Cold Beer & Country Music

Cold Beer & Country Music

For Zach Top, the golden era of country music doesn’t necessarily mean Waylon, Willie, and the boys. Though those architects of the outlaw movement certainly rank as inspirations for the Washington-born singer, Top actually taps country’s ’90s update for his endearing Cold Beer & Country Music, one of 2024’s breakout debuts. A former bluegrass kid, Top now lives happily—if, at least in love, unluckily—in the land that George Strait and Garth Brooks helped till for singers like John Michael Montgomery, Tracy Lawrence, and Tracy Byrd. Country music has long moved in cycles of nostalgia, looking to its past to reconsider the sound of its present. No one has yet to use the genre’s ’90s heyday as a springboard for current hits as well as Top—not yet born in 1994, the year he calls out as his country landmark. Top makes a sport of not hiding his touchstones. Opener “Sounds Like the Radio” begins like an homage to Brooks & Dunn’s “Boot Scootin’ Boogie” and then, much like that classic, celebrates the staying power and relatability of country itself. If he was born singing Alan Jackson’s “Chattahoochee,” just prop him up beside the jukebox if he dies, just like Joe Diffie.
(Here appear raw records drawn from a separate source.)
(* ===== verification/Config.v ===== *)
(** * Configuration (internal/config/config.go, internal/app/app.go)

    [Config] with the fields of the source, [setDefaults] as the sequence of
    assignments and guards it is, and the dispatch of [app.New]. Reading the file
    and decoding the JSON are library calls: their result is an argument of
    [Load]. *)

From S2P Require Import Prelude.

(** ** Data *)

Record CryptoConfig := mkCryptoConfig {
  cc_Type : string;
  cc_Password : string
}.

(** Sizes and intervals are Go [int]s, copied and compared but never computed
    with here. *)
Record Config := mkConfig {
  Mode : string;
  ListenAddr : string;
  ServerUpstream : string;
  ServerDownstream : string;
  UpstreamPort : string;
  DownstreamPort : string;
  BackendAddr : string;
  ReconnectInterval : Z;
  ReconnectMaxInterval : Z;
  ReconnectJitterMs : Z;
  SessionTimeout : Z;
  BufferSize : Z;
  MaxPacketSize : Z;
  UpstreamQueueSize : Z;
  UpstreamBatchMaxPackets : Z;
  UpstreamBatchMaxBytes : Z;
  UpstreamBatchMaxDelayMs : Z;
  UpstreamStripeEnabled : bool;
  UpstreamReorderWindow : Z;
  UpstreamReorderHoldMs : Z;
  UpstreamLaneCount : Z;
  DownstreamLaneCount : Z;
  DownstreamBatchMaxPackets : Z;
  DownstreamBatchMaxBytes : Z;
  DownstreamBatchMaxDelayMs : Z;
  HeartbeatIntervalMs : Z;
  LogLevel : string;
  UpstreamCrypto : CryptoConfig;
  DownstreamCrypto : CryptoConfig
}.

(** ** Operations *)

(** The unconditional part of [setDefaults]: the tuning parameters are fixed. *)
Definition fixed_parameters (c : Config) : Config :=
  {| Mode := Mode c; ListenAddr := ListenAddr c; ServerUpstream := ServerUpstream c;
     ServerDownstream := ServerDownstream c; UpstreamPort := UpstreamPort c;
     DownstreamPort := DownstreamPort c; BackendAddr := BackendAddr c;
     ReconnectInterval := ReconnectInterval c;
     ReconnectMaxInterval := ReconnectMaxInterval c;
     ReconnectJitterMs := ReconnectJitterMs c; SessionTimeout := SessionTimeout c;
     BufferSize := BufferSize c; MaxPacketSize := MaxPacketSize c;
     UpstreamQueueSize := 8192;
     UpstreamBatchMaxPackets := 256;
     UpstreamBatchMaxBytes := 4 * 1024 * 1024;
     UpstreamBatchMaxDelayMs := 0;
     UpstreamStripeEnabled := false;
     UpstreamReorderWindow := 128;
     UpstreamReorderHoldMs := 3;
     UpstreamLaneCount := 4;
     DownstreamLaneCount := 4;
     DownstreamBatchMaxPackets := 128;
     DownstreamBatchMaxBytes := 512 * 1024;
     DownstreamBatchMaxDelayMs := 1;
     HeartbeatIntervalMs := 1000;
     LogLevel := LogLevel c; UpstreamCrypto := UpstreamCrypto c;
     DownstreamCrypto := DownstreamCrypto c |}.

(** The fields a user may set. *)
Definition set_user (c : Config) (ri rmax rj st bs mp : Z) (ll : string)
    (uc dc : CryptoConfig) : Config :=
  {| Mode := Mode c; ListenAddr := ListenAddr c; ServerUpstream := ServerUpstream c;
     ServerDownstream := ServerDownstream c; UpstreamPort := UpstreamPort c;
     DownstreamPort := DownstreamPort c; BackendAddr := BackendAddr c;
     ReconnectInterval := ri; ReconnectMaxInterval := rmax; ReconnectJitterMs := rj;
     SessionTimeout := st; BufferSize := bs; MaxPacketSize := mp;
     UpstreamQueueSize := UpstreamQueueSize c;
     UpstreamBatchMaxPackets := UpstreamBatchMaxPackets c;
     UpstreamBatchMaxBytes := UpstreamBatchMaxBytes c;
     UpstreamBatchMaxDelayMs := UpstreamBatchMaxDelayMs c;
     UpstreamStripeEnabled := UpstreamStripeEnabled c;
     UpstreamReorderWindow := UpstreamReorderWindow c;
     UpstreamReorderHoldMs := UpstreamReorderHoldMs c;
     UpstreamLaneCount := UpstreamLaneCount c;
     DownstreamLaneCount := DownstreamLaneCount c;
     DownstreamBatchMaxPackets := DownstreamBatchMaxPackets c;
     DownstreamBatchMaxBytes := DownstreamBatchMaxBytes c;
     DownstreamBatchMaxDelayMs := DownstreamBatchMaxDelayMs c;
     HeartbeatIntervalMs := HeartbeatIntervalMs c;
     LogLevel := ll; UpstreamCrypto := uc; DownstreamCrypto := dc |}.

Definition default_crypto (c : CryptoConfig) : CryptoConfig :=
  if String.eqb (cc_Type c) "" then mkCryptoConfig "none" (cc_Password c) else c.

Definition setDefaults (c : Config) : Config :=
  let c := fixed_parameters c in
  let ri := if ReconnectInterval c <=? 0 then 1 else ReconnectInterval c in
  let rmax := if ReconnectMaxInterval c <=? 0 then 30 else ReconnectMaxInterval c in
  let rmax := if rmax <? ri then ri else rmax in
  let rj := if ReconnectJitterMs c <? 0 then 0 else ReconnectJitterMs c in
  let st := if SessionTimeout c <=? 0 then 300 else SessionTimeout c in
  let bs := if BufferSize c <=? 0 then 65536 else BufferSize c in
  let mp := if MaxPacketSize c <=? 0 then 65536 else MaxPacketSize c in
  let ll := if String.eqb (LogLevel c) "" then "info"%string else LogLevel c in
  set_user c ri rmax rj st bs mp ll (default_crypto (UpstreamCrypto c))
    (default_crypto (DownstreamCrypto c)).

(** [Load]: [read] and [decode] are the outcomes of [os.ReadFile] and of
    [json.Unmarshal] into a zero [Config]. *)
Inductive load_error (E : Type) :=
| ErrReadConfig (e : E)
| ErrParseConfig (e : E).
Arguments ErrReadConfig {E} e.
Arguments ErrParseConfig {E} e.

Definition Load {E data : Type} (read : result E data) (decode : data → result E Config)
    : result (load_error E) Config :=
  match read with
  | Err e => Err (ErrReadConfig e)
  | Ok d =>
      match decode d with
      | Err e => Err (ErrParseConfig e)
      | Ok c => Ok (setDefaults c)
      end
  end.

Definition IsClient (c : Config) : bool := String.eqb (Mode c) "client".
Definition IsServer (c : Config) : bool := String.eqb (Mode c) "server".

(** [app.New]: the two constructors are arguments. *)
Inductive App (C S : Type) :=
| ClientApp (c : C)
| ServerApp (s : S).
Arguments ClientApp {C S} c.
Arguments ServerApp {C S} s.

Inductive app_error (E : Type) :=
| ErrConstruct (e : E)
| ErrInvalidMode (mode : string).
Arguments ErrConstruct {E} e.
Arguments ErrInvalidMode {E} mode.

Definition AppNew {C S E : Type} (client_New : Config → result E C)
    (server_New : Config → result E S) (cfg : Config) : result (app_error E) (App C S) :=
  if IsClient cfg then
    match client_New cfg with Ok c => Ok (ClientApp c) | Err e => Err (ErrConstruct e) end
  else if IsServer cfg then
    match server_New cfg with Ok s => Ok (ServerApp s) | Err e => Err (ErrConstruct e) end
  else Err (ErrInvalidMode (Mode cfg)).

(** ** What the rest of the program relies on *)

Record config_ok (c : Config) : Prop := {
  ok_interval : 1 ≤ ReconnectInterval c;
  ok_max_interval : ReconnectInterval c ≤ ReconnectMaxInterval c;
  ok_jitter : 0 ≤ ReconnectJitterMs c;
  ok_timeout : 1 ≤ SessionTimeout c;
  ok_buffer : 1 ≤ BufferSize c;
  ok_packet : 1 ≤ MaxPacketSize c;
  ok_lanes : UpstreamLaneCount c = 4 ∧ DownstreamLaneCount c = 4;
  ok_queue : UpstreamQueueSize c = 8192;
  ok_up_batch : UpstreamBatchMaxPackets c = 256 ∧ UpstreamBatchMaxBytes c = 4194304 ∧
    UpstreamBatchMaxDelayMs c = 0;
  ok_down_batch : DownstreamBatchMaxPackets c = 128 ∧ DownstreamBatchMaxBytes c = 524288 ∧
    DownstreamBatchMaxDelayMs c = 1;
  ok_reorder : UpstreamStripeEnabled c = false ∧ UpstreamReorderWindow c = 128 ∧
    UpstreamReorderHoldMs c = 3;
  ok_heartbeat : HeartbeatIntervalMs c = 1000;
  ok_log : LogLevel c ≠ ""%string;
  ok_crypto : cc_Type (UpstreamCrypto c) ≠ ""%string ∧ cc_Type (DownstreamCrypto c) ≠ ""%string
}.

Lemma default_crypto_type c : cc_Type (default_crypto c) ≠ ""%string.
Proof. unfold default_crypto. by destruct (String.eqb_spec (cc_Type c) ""). Qed.

Lemma default_crypto_id c : cc_Type c ≠ ""%string → default_crypto c = c.
Proof. intros. unfold default_crypto. by destruct (String.eqb_spec (cc_Type c) ""). Qed.

Lemma default_crypto_password c : cc_Password (default_crypto c) = cc_Password c.
Proof. unfold default_crypto. by destruct (String.eqb_spec (cc_Type c) ""). Qed.

Lemma setDefaults_ok c : config_ok (setDefaults c).
Proof.
  split; cbn -[default_crypto]; auto using default_crypto_type.
  all: try (repeat case_match; lia).
  by destruct (String.eqb_spec (LogLevel c) "").
Qed.

(** On a configuration that is already right nothing changes. *)
Lemma setDefaults_id c : config_ok c → setDefaults c = c.
Proof.
  intros H. destruct c as [m la su sd up dp ba ri rmax rj st bs mp q ubp ubb ubd se rw rh ul dl
    dbp dbb dbd hb ll uc dc].
  destruct H; cbn in *. destruct_and!; subst.
  unfold setDefaults; cbn -[default_crypto].
  rewrite !default_crypto_id by done.
  rewrite (proj2 (Z.leb_gt ri 0)), (proj2 (Z.leb_gt rmax 0)), (proj2 (Z.ltb_ge rmax ri)),
    (proj2 (Z.ltb_ge rj 0)), (proj2 (Z.leb_gt st 0)), (proj2 (Z.leb_gt bs 0)),
    (proj2 (Z.leb_gt mp 0)) by lia.
  by destruct (String.eqb_spec ll "").
Qed.

(** ** Theorems *)

(** C36: loading normalises. Whatever the file decodes to, the configuration
    [Load] returns satisfies every bound the program relies on, a configuration
    that already does is returned unchanged (so loading is idempotent), valid
    user settings and all addresses are kept, and the only errors are those of
    reading and of decoding. *)
Theorem Load_normalises {E data : Type} (read : result E data) (decode : data → result E Config) :
  match Load read decode with
  | Err (ErrReadConfig e) => read = Err e
  | Err (ErrParseConfig e) => ∃ d, read = Ok d ∧ decode d = Err e
  | Ok c' => ∃ d c, read = Ok d ∧ decode d = Ok c ∧ config_ok c' ∧
      setDefaults c' = c' ∧ (c' = c ↔ config_ok c) ∧
      (0 < MaxPacketSize c → MaxPacketSize c' = MaxPacketSize c) ∧
      (0 < BufferSize c → BufferSize c' = BufferSize c) ∧
      (0 < SessionTimeout c → SessionTimeout c' = SessionTimeout c) ∧
      Mode c' = Mode c ∧ BackendAddr c' = BackendAddr c ∧
      cc_Password (UpstreamCrypto c') = cc_Password (UpstreamCrypto c) ∧
      cc_Password (DownstreamCrypto c') = cc_Password (DownstreamCrypto c)
  end.
Proof.
  unfold Load. destruct read as [d|e]; [|done]. destruct (decode d) as [c|e] eqn:Ed; [|by exists d].
  exists d, c. pose proof (setDefaults_ok c) as Hok.
  split_and!; auto using setDefaults_id.
  - split; [by intros <-|apply setDefaults_id].
  - intros. cbn. by rewrite (proj2 (Z.leb_gt _ _)) by lia.
  - intros. cbn. by rewrite (proj2 (Z.leb_gt _ _)) by lia.
  - intros. cbn. by rewrite (proj2 (Z.leb_gt _ _)) by lia.
  - apply default_crypto_password.
  - apply default_crypto_password.
Qed.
Everything here is wonderfully familiar terrain, all caked in peanut shells and washed in domestic suds: the one-night-stand aspirations of “Use Me” and “Lonely for Long,” the back-to-the-homestead paean of “Dirt Turns to Gold,” the vengeful turnabouts of the divorce-gone-bad sing-along “Ain’t That a Heartbreak.” Top co-wrote every song on Cold Beer & Country Music with a cavalcade of Music City ringers; still, they all have the uncanny feeling of long-term familiarity, like a rip in the two-step continuum of time and space. Top, however, adds just enough Gen Z winks to remind you that Strait and Brooks had both released box sets and greatest-hits compilations before he was even alive. It’s hard to imagine either of those predecessors, for instance, writing off a romantic romp for a “little bit of self-work,” as he smartly does on the title track. And he calls out karma and philosophy directly on “Ain’t That a Heartbreak,” like a divorcee who has read enough self-help books to know how to respect himself. Top affirms that young apostles of old country can, indeed, help their genre learn new tricks, no matter how stone-cold classic it all sounds.